TASK TO COMPLETE: Among the lines below, keep only those from the one containing "FailedUpdateNativeBookmarksException (cause : Exception)" through the one containing "on [undefined] *)", and reproduce them exactly.

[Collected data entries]
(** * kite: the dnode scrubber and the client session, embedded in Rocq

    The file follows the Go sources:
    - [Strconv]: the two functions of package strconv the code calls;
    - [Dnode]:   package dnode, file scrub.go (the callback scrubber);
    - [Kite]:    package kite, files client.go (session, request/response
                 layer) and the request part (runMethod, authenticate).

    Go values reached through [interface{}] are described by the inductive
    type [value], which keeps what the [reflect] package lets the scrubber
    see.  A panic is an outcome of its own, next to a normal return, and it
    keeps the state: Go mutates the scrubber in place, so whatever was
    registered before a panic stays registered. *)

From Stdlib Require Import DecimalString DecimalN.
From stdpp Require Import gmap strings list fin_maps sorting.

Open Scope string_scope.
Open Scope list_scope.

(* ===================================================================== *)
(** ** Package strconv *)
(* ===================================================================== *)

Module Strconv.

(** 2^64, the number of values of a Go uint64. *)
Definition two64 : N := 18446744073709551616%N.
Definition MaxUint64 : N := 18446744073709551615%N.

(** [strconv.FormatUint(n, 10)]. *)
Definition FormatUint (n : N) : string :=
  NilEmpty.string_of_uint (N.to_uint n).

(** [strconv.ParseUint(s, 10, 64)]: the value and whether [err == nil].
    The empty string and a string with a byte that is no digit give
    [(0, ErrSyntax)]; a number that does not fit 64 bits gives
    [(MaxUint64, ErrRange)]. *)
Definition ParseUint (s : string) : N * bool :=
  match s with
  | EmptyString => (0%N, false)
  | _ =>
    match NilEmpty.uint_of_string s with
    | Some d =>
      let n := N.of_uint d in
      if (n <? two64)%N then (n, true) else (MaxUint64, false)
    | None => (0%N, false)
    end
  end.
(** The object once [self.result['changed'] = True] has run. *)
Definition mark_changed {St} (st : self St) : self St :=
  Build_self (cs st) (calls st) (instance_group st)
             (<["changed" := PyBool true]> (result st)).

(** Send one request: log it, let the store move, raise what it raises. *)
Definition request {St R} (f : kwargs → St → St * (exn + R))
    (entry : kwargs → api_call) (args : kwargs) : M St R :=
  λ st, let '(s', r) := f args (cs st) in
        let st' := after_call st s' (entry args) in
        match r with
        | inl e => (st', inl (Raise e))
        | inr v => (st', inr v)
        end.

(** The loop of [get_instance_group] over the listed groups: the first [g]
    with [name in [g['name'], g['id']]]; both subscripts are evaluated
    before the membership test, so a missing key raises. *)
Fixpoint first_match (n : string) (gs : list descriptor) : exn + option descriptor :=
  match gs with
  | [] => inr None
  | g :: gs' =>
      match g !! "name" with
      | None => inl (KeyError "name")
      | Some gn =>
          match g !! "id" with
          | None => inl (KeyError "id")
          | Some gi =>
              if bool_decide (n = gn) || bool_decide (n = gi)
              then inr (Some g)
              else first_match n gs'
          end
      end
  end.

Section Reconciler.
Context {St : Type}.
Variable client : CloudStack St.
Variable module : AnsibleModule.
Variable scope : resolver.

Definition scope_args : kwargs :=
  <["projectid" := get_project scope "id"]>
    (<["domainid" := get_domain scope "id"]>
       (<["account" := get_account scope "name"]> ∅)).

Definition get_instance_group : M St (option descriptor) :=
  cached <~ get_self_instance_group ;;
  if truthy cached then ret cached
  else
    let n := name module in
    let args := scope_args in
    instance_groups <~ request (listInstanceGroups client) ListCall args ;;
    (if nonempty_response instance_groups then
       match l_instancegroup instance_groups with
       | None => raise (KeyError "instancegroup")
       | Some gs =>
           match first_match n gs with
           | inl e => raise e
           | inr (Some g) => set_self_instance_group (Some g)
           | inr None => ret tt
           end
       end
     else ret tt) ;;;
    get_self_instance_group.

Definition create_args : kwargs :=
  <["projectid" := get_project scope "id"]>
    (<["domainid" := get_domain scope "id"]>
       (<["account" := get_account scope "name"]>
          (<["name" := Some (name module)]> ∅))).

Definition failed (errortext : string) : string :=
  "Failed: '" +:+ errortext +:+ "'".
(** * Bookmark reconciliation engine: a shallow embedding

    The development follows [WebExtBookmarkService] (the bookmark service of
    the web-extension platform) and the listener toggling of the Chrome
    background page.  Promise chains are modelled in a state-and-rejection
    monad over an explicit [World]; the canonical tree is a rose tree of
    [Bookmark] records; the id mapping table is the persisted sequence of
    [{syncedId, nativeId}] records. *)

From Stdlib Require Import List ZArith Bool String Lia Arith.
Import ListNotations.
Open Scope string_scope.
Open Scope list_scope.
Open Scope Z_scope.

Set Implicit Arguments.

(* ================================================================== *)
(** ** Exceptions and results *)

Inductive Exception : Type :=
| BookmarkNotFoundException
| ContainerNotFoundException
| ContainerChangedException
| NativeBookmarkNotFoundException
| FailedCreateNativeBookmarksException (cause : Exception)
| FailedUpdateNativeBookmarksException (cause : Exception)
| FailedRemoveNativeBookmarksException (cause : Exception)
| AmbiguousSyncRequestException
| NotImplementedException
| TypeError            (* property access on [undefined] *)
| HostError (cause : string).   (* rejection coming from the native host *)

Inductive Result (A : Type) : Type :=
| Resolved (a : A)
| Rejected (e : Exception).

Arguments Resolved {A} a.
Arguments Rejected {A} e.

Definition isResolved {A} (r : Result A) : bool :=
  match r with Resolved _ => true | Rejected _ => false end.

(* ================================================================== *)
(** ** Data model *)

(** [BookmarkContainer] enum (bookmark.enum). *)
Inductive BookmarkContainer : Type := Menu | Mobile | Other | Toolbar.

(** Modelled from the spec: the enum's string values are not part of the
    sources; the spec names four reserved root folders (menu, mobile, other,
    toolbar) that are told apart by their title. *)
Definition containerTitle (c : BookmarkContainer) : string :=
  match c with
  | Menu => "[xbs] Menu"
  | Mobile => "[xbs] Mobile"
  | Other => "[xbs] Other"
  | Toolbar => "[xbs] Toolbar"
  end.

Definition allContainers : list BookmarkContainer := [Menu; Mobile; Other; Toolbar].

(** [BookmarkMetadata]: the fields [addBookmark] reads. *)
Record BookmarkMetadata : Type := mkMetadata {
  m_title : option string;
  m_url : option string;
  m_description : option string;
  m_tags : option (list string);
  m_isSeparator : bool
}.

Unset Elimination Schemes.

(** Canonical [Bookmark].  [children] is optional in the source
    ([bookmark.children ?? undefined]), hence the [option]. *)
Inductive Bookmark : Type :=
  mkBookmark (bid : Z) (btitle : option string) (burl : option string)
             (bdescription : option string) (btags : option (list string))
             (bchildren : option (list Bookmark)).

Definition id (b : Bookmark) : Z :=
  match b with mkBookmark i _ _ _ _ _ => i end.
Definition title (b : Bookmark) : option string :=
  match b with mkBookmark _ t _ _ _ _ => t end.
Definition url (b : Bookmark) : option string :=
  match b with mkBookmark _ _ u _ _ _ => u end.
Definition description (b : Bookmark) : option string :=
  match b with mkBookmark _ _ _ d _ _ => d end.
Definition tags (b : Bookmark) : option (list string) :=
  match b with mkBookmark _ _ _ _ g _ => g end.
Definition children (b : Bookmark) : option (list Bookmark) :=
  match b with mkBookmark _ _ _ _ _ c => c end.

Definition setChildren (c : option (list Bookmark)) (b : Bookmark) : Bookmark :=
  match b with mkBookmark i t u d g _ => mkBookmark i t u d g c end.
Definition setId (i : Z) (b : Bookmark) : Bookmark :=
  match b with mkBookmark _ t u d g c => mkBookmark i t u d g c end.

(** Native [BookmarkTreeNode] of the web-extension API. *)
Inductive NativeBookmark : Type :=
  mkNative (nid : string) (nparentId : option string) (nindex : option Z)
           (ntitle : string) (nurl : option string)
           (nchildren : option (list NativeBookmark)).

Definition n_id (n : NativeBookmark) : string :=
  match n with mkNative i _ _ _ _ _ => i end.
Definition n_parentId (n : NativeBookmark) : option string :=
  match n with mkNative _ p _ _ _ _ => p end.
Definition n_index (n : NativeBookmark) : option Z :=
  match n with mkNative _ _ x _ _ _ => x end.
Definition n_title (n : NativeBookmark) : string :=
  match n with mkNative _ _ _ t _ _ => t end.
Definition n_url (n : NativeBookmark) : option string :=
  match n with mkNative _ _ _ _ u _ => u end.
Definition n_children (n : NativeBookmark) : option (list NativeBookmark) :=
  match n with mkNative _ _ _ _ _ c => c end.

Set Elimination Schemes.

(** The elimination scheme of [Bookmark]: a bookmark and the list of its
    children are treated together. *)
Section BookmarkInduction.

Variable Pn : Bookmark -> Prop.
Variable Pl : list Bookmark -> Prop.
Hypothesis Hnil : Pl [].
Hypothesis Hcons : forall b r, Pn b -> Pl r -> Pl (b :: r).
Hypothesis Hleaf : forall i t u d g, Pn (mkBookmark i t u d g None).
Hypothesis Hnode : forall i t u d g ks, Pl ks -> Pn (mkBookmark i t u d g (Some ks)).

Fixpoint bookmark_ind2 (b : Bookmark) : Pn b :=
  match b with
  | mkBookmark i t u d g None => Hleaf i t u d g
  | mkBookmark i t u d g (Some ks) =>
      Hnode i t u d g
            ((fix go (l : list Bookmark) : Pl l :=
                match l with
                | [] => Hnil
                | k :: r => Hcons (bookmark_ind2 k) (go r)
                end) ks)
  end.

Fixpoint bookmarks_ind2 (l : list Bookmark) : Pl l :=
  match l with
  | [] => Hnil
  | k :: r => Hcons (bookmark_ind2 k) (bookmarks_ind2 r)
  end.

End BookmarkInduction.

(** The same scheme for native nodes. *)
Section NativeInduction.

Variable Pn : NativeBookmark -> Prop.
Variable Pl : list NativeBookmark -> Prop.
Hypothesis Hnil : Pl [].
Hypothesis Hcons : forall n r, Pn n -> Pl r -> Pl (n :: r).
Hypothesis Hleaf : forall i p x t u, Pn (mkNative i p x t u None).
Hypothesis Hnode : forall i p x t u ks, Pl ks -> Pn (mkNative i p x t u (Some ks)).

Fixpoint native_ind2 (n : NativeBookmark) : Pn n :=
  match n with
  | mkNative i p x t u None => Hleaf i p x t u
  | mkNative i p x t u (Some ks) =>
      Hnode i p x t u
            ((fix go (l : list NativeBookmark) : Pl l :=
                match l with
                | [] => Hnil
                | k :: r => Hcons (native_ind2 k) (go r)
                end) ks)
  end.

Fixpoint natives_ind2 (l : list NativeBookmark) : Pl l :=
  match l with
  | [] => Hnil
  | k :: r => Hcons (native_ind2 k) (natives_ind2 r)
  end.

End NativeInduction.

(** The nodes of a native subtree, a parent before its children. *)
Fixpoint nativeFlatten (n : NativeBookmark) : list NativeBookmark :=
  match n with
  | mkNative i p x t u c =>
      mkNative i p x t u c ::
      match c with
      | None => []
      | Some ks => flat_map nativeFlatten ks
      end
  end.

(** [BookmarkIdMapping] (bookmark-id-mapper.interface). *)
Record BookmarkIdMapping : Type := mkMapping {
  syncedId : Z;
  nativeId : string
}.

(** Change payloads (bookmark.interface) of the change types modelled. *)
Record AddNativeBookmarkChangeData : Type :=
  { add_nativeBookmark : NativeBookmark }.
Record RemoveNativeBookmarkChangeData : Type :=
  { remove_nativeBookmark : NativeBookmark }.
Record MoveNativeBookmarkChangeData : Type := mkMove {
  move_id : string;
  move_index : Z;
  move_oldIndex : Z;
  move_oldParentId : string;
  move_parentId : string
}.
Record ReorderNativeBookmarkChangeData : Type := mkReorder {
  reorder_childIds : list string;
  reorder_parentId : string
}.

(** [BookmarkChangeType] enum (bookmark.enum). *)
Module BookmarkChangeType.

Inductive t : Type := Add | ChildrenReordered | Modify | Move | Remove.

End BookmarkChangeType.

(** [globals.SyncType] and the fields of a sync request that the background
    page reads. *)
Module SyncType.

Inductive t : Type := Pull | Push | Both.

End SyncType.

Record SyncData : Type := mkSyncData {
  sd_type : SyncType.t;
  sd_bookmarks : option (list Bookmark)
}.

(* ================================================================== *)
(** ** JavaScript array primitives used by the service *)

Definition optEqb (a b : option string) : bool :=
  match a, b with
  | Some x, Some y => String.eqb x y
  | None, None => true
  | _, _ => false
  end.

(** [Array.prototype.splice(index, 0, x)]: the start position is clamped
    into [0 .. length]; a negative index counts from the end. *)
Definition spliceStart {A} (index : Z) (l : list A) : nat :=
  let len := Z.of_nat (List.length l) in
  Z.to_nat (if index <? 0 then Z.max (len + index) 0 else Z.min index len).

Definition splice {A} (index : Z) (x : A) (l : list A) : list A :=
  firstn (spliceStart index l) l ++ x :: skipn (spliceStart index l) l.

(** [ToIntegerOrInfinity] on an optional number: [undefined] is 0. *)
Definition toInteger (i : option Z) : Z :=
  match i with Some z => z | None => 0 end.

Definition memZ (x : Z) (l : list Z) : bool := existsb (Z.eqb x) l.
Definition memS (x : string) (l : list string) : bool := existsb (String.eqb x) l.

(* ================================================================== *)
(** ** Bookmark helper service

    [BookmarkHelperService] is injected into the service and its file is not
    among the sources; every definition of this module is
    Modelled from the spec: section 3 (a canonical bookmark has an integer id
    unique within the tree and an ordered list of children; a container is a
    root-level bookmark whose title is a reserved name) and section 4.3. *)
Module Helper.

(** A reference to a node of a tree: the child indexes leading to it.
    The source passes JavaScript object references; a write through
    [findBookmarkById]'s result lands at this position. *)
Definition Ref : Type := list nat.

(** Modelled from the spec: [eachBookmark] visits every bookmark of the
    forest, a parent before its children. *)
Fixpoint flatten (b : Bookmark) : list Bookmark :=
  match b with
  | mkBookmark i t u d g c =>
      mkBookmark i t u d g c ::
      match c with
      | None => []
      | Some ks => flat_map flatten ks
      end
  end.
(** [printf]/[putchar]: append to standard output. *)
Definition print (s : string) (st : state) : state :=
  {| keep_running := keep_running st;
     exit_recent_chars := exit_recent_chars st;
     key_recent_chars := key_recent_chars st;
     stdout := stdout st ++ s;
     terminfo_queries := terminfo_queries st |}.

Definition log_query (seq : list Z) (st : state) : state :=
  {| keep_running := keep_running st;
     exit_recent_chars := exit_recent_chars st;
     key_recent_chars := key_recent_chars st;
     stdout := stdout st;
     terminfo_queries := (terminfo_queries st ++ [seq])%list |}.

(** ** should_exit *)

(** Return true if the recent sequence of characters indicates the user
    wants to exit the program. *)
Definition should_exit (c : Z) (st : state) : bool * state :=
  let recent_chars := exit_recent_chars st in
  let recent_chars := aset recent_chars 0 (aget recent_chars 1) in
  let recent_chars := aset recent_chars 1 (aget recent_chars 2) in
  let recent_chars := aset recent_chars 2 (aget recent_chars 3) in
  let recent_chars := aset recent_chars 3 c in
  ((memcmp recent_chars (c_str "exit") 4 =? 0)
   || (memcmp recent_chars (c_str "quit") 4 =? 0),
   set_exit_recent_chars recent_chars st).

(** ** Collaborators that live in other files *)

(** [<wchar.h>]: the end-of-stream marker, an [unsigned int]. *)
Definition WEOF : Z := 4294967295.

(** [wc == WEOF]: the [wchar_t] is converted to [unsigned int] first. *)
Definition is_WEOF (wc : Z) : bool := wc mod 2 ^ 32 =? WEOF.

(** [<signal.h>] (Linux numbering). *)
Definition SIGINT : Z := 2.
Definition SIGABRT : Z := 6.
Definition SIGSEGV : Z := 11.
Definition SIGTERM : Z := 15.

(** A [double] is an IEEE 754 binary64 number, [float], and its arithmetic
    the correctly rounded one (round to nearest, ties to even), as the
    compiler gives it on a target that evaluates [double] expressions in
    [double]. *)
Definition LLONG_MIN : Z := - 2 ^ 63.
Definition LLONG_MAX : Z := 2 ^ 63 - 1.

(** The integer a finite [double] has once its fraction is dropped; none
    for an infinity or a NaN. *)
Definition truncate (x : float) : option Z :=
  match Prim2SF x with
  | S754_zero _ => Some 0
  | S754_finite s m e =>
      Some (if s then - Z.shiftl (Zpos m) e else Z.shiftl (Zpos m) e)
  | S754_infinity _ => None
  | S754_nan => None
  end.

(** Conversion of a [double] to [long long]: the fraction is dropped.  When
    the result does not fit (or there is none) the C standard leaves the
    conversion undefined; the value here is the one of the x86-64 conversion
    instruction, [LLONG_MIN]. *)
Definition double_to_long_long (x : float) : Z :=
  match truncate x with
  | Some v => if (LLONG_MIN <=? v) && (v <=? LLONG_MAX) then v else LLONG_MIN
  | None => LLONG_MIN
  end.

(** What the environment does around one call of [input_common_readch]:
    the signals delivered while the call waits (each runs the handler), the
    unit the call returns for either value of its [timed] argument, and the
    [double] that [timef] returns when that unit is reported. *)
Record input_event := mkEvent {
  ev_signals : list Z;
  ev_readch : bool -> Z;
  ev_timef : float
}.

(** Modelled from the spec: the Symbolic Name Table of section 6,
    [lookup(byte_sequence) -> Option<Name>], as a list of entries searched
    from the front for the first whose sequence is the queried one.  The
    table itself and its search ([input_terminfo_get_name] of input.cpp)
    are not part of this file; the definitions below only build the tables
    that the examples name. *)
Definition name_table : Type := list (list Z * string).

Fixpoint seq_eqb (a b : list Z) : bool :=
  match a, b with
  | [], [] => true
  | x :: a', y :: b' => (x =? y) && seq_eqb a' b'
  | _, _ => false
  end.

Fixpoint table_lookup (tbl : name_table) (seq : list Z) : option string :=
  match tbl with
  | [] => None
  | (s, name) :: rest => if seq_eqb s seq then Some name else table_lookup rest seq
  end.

EXERCISE RESULT:
| FailedUpdateNativeBookmarksException (cause : Exception)
| FailedRemoveNativeBookmarksException (cause : Exception)
| AmbiguousSyncRequestException
| NotImplementedException
| TypeError            (* property access on [undefined] *)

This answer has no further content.